Некоторые ученые полагают, что уже в XII-XIII вв. в Европе сложилась идея господства права, или правового государства. По мнению Г.Дж. Бермана, "это означало, во-первых, что главы обоих сообществ, церковного и светского, устанавливают и поддерживают собственные правовые системы, то есть регулярно издают законы, создают судебные системы, организуют правительственные подразделения и вообще управляют посредством права. Во-вторых, это означало, что главы каждого из двух сообществ связаны правом, которые они сами ввели в действие; они могут законным путем изменять его, но до тех пор должны ему подчиняться, то есть они должны управлять в соответствии с правом. (Это имплицидно содержалось в подчинении законодательной власти суверена, его судебной власти. - И.К.). А в-третьих, это означало, что каждая юрисдикция связана правом других юрисдикции постольку, поскольку законно само это право; каждое государство существовало в рамках системы множественных юрисдикции. Это последнее значение было опорой двух других. Если церковь хотела иметь нерушимые законные права, государство должно было принять эти права как законное ограничение своего собственного главенства. Аналогичным образом права государства являлись законным ограничением главенства церкви.

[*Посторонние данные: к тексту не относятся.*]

(* ===== verification/CProg.v ===== *)
(** The programming model of the C printers: faults, a state-and-fault monad whose state is the
    output buffer ([struct sbuf]), [printf] formatting, reads from a captured packet, and the
    weakest-precondition calculus the component files reason with. *)
From Stdlib Require Import ZArith Lia Ascii String.
From stdpp Require Import base list strings numbers.
From S2P Require Import Prelude.
Open Scope Z_scope.

(** What can go wrong in a C program that the model makes visible. *)
Inductive fault : Type :=
  | Oob (off : Z)        (* a read at byte [off], outside the captured packet *)
  | ArrayBounds (i : Z)  (* an index outside a fixed-size array *)
  | BadFormat            (* a [printf] conversion without a matching argument *)
  | NoFuel.              (* the step bound of a loop was exhausted *)

Inductive outcome (A : Type) : Type :=
  | Ok (a : A)
  | Fail (f : fault).
Arguments Ok {A} a.
Arguments Fail {A} f.

(** Results that may be a fault, without a buffer. *)
#[export] Instance outcome_ret : MRet outcome := fun A a => Ok a.
#[export] Instance outcome_bind : MBind outcome := fun A B k m =>
  match m with Ok a => k a | Fail f => Fail f end.

(** The text accumulated in the [struct sbuf] the printers write to. *)
Definition sbuf_t : Type := string.

Definition M (A : Type) : Type := sbuf_t -> outcome (A * sbuf_t).

#[global] Instance M_ret : MRet M := fun A a s => Ok (a, s).
#[global] Instance M_bind : MBind M := fun A B k m s =>
  match m s with
  | Ok (a, s') => k a s'
  | Fail f => Fail f
  end.

Definition fail {A} (f : fault) : M A := fun _ => Fail f.

(** ** Formatting *)

Inductive arg : Type :=
  | AInt (z : Z)
  | AStr (s : string).

(** One conversion: flags and width are the zero padding [w] (0 for none), [long] the [l]
    modifier, [c] the conversion character. *)
Definition convert (w : nat) (long : bool) (c : ascii) (a : arg) : option string :=
  match a with
  | AInt z =>
      if Ascii.eqb c "u" then Some (pad0 w (udec (if long then u64 z else u32 z)))
      else if Ascii.eqb c "d" then Some (pad0 w (sdec (if long then i64 z else i32 z)))
      else if Ascii.eqb c "x" then Some (pad0 w (uhex (if long then u64 z else u32 z)))
      else if Ascii.eqb c "c" then Some (String (ascii_of_Z z) "")
      else None
  | AStr s => if Ascii.eqb c "s" then Some s else None
  end.

(** [format f args] is the text [printf] produces for the format [f]; [None] when a conversion
    has no argument of its kind. *)
Fixpoint format (f : string) (args : list arg) : option string :=
  let conv w long c r :=
    match args with
    | [] => None
    | a :: args' =>
        match convert w long c a, format r args' with
        | Some t, Some u => Some (t +:+ u)
        | _, _ => None
        end
    end in
  match f with
  | EmptyString => Some ""%string
  | String "%" (String "0" (String "x" r)) => conv 0%nat false "x"%char r
  | String "%" (String "0" (String w (String c r))) =>
      conv (Z.to_nat (digit_val w)) false c r
  | String "%" (String "l" (String c r)) => conv 0%nat true c r
  | String "%" (String c r) => conv 0%nat false c r
  | String c r => match format r args with Some u => Some (String c u) | None => None end
  end.

Definition sbuf_printf (f : string) (args : list arg) : M unit := fun s =>
  match format f args with
  | Some t => Ok (tt, s +:+ t)
  | None => Fail BadFormat
  end.

(** ** The captured packet *)

Definition packet : Type := list Byte.byte.

Definition plen (p : packet) : Z := Z.of_nat (length p).

(** The byte at an offset, 0 outside the packet (only used where the offset is inside). *)
Definition byte_at (p : packet) (off : Z) : Z :=
  match p !! Z.to_nat off with Some b => byte_val b | None => 0 end.

Definition in_packet (p : packet) (off : Z) : bool := (0 <=? off) && (off <? plen p).

Definition rd8 (p : packet) (off : Z) : M Z := fun s =>
  if in_packet p off then Ok (byte_at p off, s) else Fail (Oob off).

(** [n] consecutive bytes, as the address functions take them. *)
Fixpoint rd_bytes (p : packet) (off : Z) (n : nat) : M (list Z) :=
  match n with
  | O => mret []
  | S k => b ← rd8 p off; bs ← rd_bytes p (off + 1) k; mret (b :: bs)
  end.

Fixpoint bytes_at (p : packet) (off : Z) (n : nat) : list Z :=
  match n with
  | O => []
  | S k => byte_at p off :: bytes_at p (off + 1) k
  end.

(** A NUL-terminated string starting at [off] ([%s] of a [char] array field): reading goes on
    until a NUL byte, wherever it is. *)
Fixpoint rd_cstr (p : packet) (off : Z) (fuel : nat) : M string :=
  match fuel with
  | O => fail NoFuel
  | S k =>
      b ← rd8 p off;
      if b =? 0 then mret ""%string
      else r ← rd_cstr p (off + 1) k; mret (String (ascii_of_Z b) r)
  end.

Lemma byte_at_range p off : 0 <= byte_at p off < 256.
Proof. unfold byte_at. destruct (p !! _); [apply byte_val_range | lia]. Qed.

Lemma in_packet_true p off : 0 <= off < plen p -> in_packet p off = true.
Proof. intros. apply andb_true_intro. split; [apply Z.leb_le | apply Z.ltb_lt]; lia. Qed.

Lemma plen_nonneg p : 0 <= plen p.
Proof. unfold plen. lia. Qed.

(** ** Weakest preconditions

    [wp E m Q s]: run from the buffer [s], [m] either finishes with a result and a buffer that
    satisfy [Q], or raises a fault that [E] allows. *)
Definition wp {A} (E : fault -> Prop) (m : M A) (Q : A -> sbuf_t -> Prop) (s : sbuf_t) : Prop :=
  match m s with
  | Ok (a, s') => Q a s'
  | Fail f => E f
  end.

(** No fault at all: the program is memory safe and finishes. *)
Definition no_fault (f : fault) : Prop := False.

(** Every fault but exhausted fuel: the program finishes, whatever it reads. *)
Definition not_fuel (f : fault) : Prop := f <> NoFuel.

Lemma wp_bind {A B} E (m : M A) (k : A -> M B) Q s :
  wp E m (fun a => wp E (k a) Q) s -> wp E (m ≫= k) Q s.
Proof. unfold wp, mbind, M_bind. by destruct (m s) as [[a s']|]. Qed.

Lemma wp_ret {A} E (a : A) Q s : Q a s -> wp E (mret a) Q s.
Proof. done. Qed.

Lemma wp_fail {A} (E : fault -> Prop) f (Q : A -> sbuf_t -> Prop) s : E f -> wp E (fail f) Q s.
Proof. done. Qed.

Lemma wp_mono {A} E (m : M A) (Q Q' : A -> sbuf_t -> Prop) s :
  wp E m Q s -> (forall a s', Q a s' -> Q' a s') -> wp E m Q' s.
Proof. unfold wp. destruct (m s) as [[a s']|]; auto. Qed.

Lemma wp_rd8 (E : fault -> Prop) p off Q s :
  (0 <= off < plen p -> Q (byte_at p off) s) ->
  (~ (0 <= off < plen p) -> E (Oob off)) ->
  wp E (rd8 p off) Q s.
Proof.
  intros H1 H2. unfold wp, rd8, in_packet.
  destruct (Z.leb_spec 0 off), (Z.ltb_spec off (plen p)); cbn; (apply H1 || apply H2); lia.
Qed.

Lemma wp_printf (E : fault -> Prop) f args t Q s :
  format f args = Some t -> Q tt (s +:+ t) -> wp E (sbuf_printf f args) Q s.
Proof. intros Hf HQ. unfold wp, sbuf_printf. by rewrite Hf. Qed.

Lemma wp_run {A} E (m : M A) Q s :
  (forall f, ~ E f) -> wp E m Q s -> exists a s', m s = Ok (a, s') /\ Q a s'.
Proof. unfold wp. intros HE. destruct (m s) as [[a s']|f]; [eauto | intros H; by destruct (HE f)]. Qed.

(** ** Running a program step by step *)

Lemma bind_ok {A B} (m : M A) (k : A -> M B) s a s' :
  m s = Ok (a, s') -> (m ≫= k) s = k a s'.
Proof. unfold mbind, M_bind. by intros ->. Qed.

Lemma bind_assoc {A B C} (m : M A) (f : A -> M B) (g : B -> M C) s :
  (m ≫= (fun a => f a ≫= g)) s = ((m ≫= f) ≫= g) s.
Proof. unfold mbind, M_bind. by destruct (m s) as [[a s']|]. Qed.

Lemma bind_rd8 {B} p off (k : Z -> M B) s :
  0 <= off < plen p -> (rd8 p off ≫= k) s = k (byte_at p off) s.
Proof. intros H. apply bind_ok. unfold rd8. by rewrite in_packet_true. Qed.

Lemma rd8_oob p off s : ~ (0 <= off < plen p) -> rd8 p off s = Fail (Oob off).
Proof.
  intros H. unfold rd8, in_packet.
  destruct (Z.leb_spec 0 off), (Z.ltb_spec off (plen p)); cbn; (done || lia).
Qed.

Lemma bind_printf {B} f args t (k : unit -> M B) s :
  format f args = Some t -> (sbuf_printf f args ≫= k) s = k tt (s +:+ t).
Proof. intros H. apply bind_ok. unfold sbuf_printf. by rewrite H. Qed.

Lemma rd_bytes_ok p off n s :
  0 <= off -> off + Z.of_nat n <= plen p -> rd_bytes p off n s = Ok (bytes_at p off n, s).
Proof.
  revert off. induction n as [|n IH]; intros off H1 H2; [done|].
  cbn [rd_bytes bytes_at]. rewrite bind_rd8 by lia. unfold mbind, M_bind.
  by rewrite IH by lia.
Qed.

Lemma bind_rd_bytes {B} p off n (k : list Z -> M B) s :
  0 <= off -> off + Z.of_nat n <= plen p ->
  (rd_bytes p off n ≫= k) s = k (bytes_at p off n) s.
Proof. intros. apply bind_ok. by apply rd_bytes_ok. Qed.


Lemma wp_rd_bytes (E : fault -> Prop) p off n s (Q : list Z -> sbuf_t -> Prop) :
  0 <= off -> off + Z.of_nat n <= plen p -> Q (bytes_at p off n) s ->
  wp E (rd_bytes p off n) Q s.
Proof. intros H1 H2 HQ. unfold wp. by rewrite rd_bytes_ok. Qed.

(** ** Loops never run out of fuel

    [nofuel m] says that [m] never raises [NoFuel]; the hint base [fuel] closes it for
    programs without loops, and each loop has its own lemma in the base. *)
Definition nofuel {A} (m : M A) : Prop := forall s, m s <> Fail NoFuel.

Create HintDb fuel.

Lemma nofuel_bind {A B} (m : M A) (k : A -> M B) :
  nofuel m -> (forall a, nofuel (k a)) -> nofuel (m ≫= k).
Proof.
  intros Hm Hk s. unfold mbind, M_bind. specialize (Hm s).
  destruct (m s) as [[a s']|f]; [apply Hk | congruence].
Qed.

Lemma nofuel_ret {A} (a : A) : nofuel (mret a : M A).
Proof. done. Qed.

Lemma nofuel_rd8 p off : nofuel (rd8 p off).
Proof. intros s. unfold rd8. by destruct (in_packet p off). Qed.

Lemma nofuel_rd8_bind {B} p off (k : Z -> M B) :
  (0 <= off < plen p -> nofuel (k (byte_at p off))) -> nofuel (rd8 p off ≫= k).
Proof.
  intros H s. destruct (decide (0 <= off < plen p)) as [Hin|Hout].
  - rewrite bind_rd8 by done. by apply H.
  - unfold mbind, M_bind. by rewrite rd8_oob.
Qed.

Lemma nofuel_printf f args : nofuel (sbuf_printf f args).
Proof. intros s. unfold sbuf_printf. by destruct (format f args). Qed.

Lemma nofuel_if {A} (b : bool) (m n : M A) : nofuel m -> nofuel n -> nofuel (if b then m else n).
Proof. by destruct b. Qed.

Lemma nofuel_fail {A} f : f <> NoFuel -> nofuel (fail f : M A).
Proof. intros H s [=]. done. Qed.

Lemma nofuel_wp {A} (m : M A) :
  (forall s, wp not_fuel m (fun _ _ => True) s) -> nofuel m.
Proof. intros H s E. specialize (H s). unfold wp in H. rewrite E in H. by apply H. Qed.

Lemma wp_nofuel {A} (m : M A) s : nofuel m -> wp not_fuel m (fun _ _ => True) s.
Proof. intros H. unfold wp. specialize (H s). destruct (m s) as [[a s']|f]; [done | congruence]. Qed.

#[export] Hint Resolve nofuel_bind nofuel_ret nofuel_rd8 nofuel_printf nofuel_if : fuel.
#[export] Hint Extern 4 (nofuel (fail _)) => apply nofuel_fail; discriminate : fuel.

Lemma nofuel_rd_bytes p off n : nofuel (rd_bytes p off n).
Proof. revert off. induction n as [|n IH]; intros off; cbn; eauto with fuel. Qed.

#[export] Hint Resolve nofuel_rd_bytes : fuel.

(** A string read stops at the end of the packet at the latest. *)
Lemma nofuel_rd_cstr p off fuel :
  plen p - off < Z.of_nat fuel -> 0 < Z.of_nat fuel -> nofuel (rd_cstr p off fuel).
Proof.
  revert off. induction fuel as [|n IH]; intros off H Hp s; [lia|].
  cbn [rd_cstr]. revert s. apply nofuel_rd8_bind. intros Hin.
  apply nofuel_if; [eauto with fuel|]. apply nofuel_bind; [apply IH; lia | eauto with fuel].
Qed.

(** Splits a loop-free program into its reads and prints and closes them with [fuel]. *)
Ltac nofuel_steps :=
  repeat lazymatch goal with
    | |- nofuel (_ ≫= _) => apply nofuel_bind
    | |- nofuel (if _ then _ else _) => apply nofuel_if
    | |- nofuel _ => fail
    | |- forall _, _ => intros ?
    end; eauto with fuel.

(** [has_bytes p off bs]: the captured packet holds exactly [bs] from [off] on. *)
Definition has_bytes (p : packet) (off : Z) (bs : list Z) : Prop :=
  0 <= off /\ off + Z.of_nat (length bs) <= plen p /\ bytes_at p off (length bs) = bs.

Lemma has_bytes_cons p off b bs :
  has_bytes p off (b :: bs) <->
  0 <= off < plen p /\ byte_at p off = b /\ has_bytes p (off + 1) bs.
Proof.
  unfold has_bytes. cbn [length bytes_at]. rewrite Nat2Z.inj_succ. split.
  - intros (H1 & H2 & [= H3 H4]). repeat split; auto; lia.
  - intros ([H1 H1'] & H2 & H3 & H4 & H5). repeat split; [lia | lia | congruence].
Qed.

Lemma has_bytes_app p off a b :
  has_bytes p off (a ++ b) <->
  has_bytes p off a /\ has_bytes p (off + Z.of_nat (length a)) b.
Proof.
  revert off. induction a as [|x a IH]; intros off.
  - cbn [app length Z.of_nat]. rewrite Z.add_0_r. split; [|tauto]. intros H. split; [|done].
    destruct H as (H1 & H2 & _). repeat split; [lia|]. cbn. lia.
  - cbn [app length]. rewrite !has_bytes_cons, IH, Nat2Z.inj_succ.
    replace (off + 1 + Z.of_nat (length a)) with (off + Z.succ (Z.of_nat (length a))) by lia.
    tauto.
Qed.

Lemma bind_printf_ret f args t s :
  format f args = Some t -> sbuf_printf f args s = Ok (tt, s +:+ t).
Proof. intros H. unfold sbuf_printf. by rewrite H. Qed.

Lemma printf_s s t : sbuf_printf "%s" [AStr t] s = Ok (tt, s +:+ t).
Proof. unfold sbuf_printf. cbn. by rewrite append_nil_r. Qed.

Эти две державы могли сосуществовать мирно только благодаря взаимному признанию верховенства права над каждой из них"12. В данном заключении есть некоторая доля преувеличения, однако верно то, что условия развития юридического мировоззрения Нового времени были созданы в эпоху Средневековья.
В Новое время западноевропейское правопонимание дополнилось принципиально важной идеей автономности личности, как таковой, и соответственно идеей субъективного права, которой не существовало на Востоке. Понятие субъективного права не известно ни китайцам, ни японцам13. Мыслители Нового времени источник естественного права видели уже не в универсальном законе природы или в божественном разуме, но в самой природе человека.
Осознание автономности личности произошло в условиях распада феодальных сословий и корпораций, когда индивид освобождался от опеки со стороны коллектива и начала складываться идея субъективного права как эманации индивидуальной воли. Рост права предполагает индивида, наделенного личной свободой и несущего личную ответственность. Право, таким образом, обеспечивает солидарность индивидуалистического, или отрытого (по К. Попперу), общества. Оно, по крайней мере в идеале, призвано обеспечить индивидуальный и общий интересы.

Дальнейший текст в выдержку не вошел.